**Items listed in a dataset**
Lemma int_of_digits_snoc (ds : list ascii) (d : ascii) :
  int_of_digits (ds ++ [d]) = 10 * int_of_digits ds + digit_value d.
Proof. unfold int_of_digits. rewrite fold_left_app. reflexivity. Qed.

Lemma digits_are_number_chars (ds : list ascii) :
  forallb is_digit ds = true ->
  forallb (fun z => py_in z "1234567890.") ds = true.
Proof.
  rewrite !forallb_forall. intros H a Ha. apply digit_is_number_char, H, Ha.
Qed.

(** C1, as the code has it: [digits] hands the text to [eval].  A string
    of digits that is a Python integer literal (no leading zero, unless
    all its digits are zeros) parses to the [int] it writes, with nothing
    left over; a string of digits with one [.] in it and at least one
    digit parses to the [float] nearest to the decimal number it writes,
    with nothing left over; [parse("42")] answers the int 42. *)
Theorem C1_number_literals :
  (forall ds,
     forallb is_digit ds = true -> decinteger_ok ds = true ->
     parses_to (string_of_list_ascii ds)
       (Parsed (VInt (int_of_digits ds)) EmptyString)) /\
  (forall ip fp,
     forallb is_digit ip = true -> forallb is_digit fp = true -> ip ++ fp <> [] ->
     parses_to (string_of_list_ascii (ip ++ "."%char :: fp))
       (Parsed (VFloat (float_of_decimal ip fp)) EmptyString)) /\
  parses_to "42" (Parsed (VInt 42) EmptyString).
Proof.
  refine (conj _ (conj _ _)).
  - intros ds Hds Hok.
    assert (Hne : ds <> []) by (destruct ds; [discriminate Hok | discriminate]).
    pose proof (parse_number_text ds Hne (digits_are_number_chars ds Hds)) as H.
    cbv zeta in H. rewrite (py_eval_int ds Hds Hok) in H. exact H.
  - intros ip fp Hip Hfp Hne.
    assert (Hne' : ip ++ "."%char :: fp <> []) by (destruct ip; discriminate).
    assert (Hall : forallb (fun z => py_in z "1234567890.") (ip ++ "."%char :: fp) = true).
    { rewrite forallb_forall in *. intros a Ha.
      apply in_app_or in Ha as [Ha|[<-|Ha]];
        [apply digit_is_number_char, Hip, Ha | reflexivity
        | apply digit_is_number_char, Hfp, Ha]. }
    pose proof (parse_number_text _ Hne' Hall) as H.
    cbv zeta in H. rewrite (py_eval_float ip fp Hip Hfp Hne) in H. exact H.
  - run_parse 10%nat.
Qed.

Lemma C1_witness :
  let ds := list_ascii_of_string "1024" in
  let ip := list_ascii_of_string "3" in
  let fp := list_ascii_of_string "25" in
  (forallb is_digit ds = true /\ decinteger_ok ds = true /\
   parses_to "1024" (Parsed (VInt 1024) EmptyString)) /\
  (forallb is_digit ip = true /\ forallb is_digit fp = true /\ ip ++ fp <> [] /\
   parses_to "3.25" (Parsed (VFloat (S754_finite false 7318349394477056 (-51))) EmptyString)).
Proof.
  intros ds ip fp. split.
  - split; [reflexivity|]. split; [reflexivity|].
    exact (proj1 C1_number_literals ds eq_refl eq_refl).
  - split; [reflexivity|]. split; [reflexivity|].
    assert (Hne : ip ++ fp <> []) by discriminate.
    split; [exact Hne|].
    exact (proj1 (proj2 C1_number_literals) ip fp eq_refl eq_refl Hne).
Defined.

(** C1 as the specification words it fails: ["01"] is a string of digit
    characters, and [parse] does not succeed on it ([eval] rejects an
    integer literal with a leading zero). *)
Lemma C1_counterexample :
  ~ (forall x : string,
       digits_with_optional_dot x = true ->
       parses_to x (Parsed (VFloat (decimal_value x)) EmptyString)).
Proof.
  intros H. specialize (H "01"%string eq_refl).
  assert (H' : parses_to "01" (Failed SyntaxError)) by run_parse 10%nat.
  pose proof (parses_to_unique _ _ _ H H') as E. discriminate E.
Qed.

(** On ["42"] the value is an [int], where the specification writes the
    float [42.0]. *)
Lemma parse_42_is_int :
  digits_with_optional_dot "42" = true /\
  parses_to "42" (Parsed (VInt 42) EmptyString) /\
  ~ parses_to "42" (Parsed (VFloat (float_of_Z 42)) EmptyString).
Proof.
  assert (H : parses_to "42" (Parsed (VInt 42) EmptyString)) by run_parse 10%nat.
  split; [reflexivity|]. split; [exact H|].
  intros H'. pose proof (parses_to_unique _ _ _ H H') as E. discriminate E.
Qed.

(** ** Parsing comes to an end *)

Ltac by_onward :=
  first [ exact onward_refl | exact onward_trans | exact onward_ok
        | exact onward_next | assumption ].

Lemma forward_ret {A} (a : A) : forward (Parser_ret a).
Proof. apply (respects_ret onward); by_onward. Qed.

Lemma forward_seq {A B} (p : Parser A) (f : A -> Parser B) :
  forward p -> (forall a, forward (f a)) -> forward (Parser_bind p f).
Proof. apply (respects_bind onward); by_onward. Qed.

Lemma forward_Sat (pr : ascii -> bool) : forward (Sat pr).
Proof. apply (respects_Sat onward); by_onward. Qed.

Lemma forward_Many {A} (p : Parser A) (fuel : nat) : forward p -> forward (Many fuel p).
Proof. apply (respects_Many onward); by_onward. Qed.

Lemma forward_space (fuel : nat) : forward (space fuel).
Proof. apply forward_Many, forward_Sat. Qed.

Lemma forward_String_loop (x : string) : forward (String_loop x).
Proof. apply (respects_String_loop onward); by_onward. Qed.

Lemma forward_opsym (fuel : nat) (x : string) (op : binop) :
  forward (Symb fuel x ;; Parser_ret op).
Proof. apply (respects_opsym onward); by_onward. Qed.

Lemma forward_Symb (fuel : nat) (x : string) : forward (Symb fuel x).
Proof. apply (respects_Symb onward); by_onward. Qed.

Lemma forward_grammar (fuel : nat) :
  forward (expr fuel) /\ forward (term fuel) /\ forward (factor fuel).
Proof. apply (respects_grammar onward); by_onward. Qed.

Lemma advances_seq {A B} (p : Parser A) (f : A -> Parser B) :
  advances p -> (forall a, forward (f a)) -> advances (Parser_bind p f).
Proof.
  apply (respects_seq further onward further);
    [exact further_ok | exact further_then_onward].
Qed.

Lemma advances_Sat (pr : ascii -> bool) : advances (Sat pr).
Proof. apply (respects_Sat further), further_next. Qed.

**PROBLEM DETAILS**
What is the number of lines in the data that hold the string "writes"? Answer with the number only.

**THE ANSWER**
3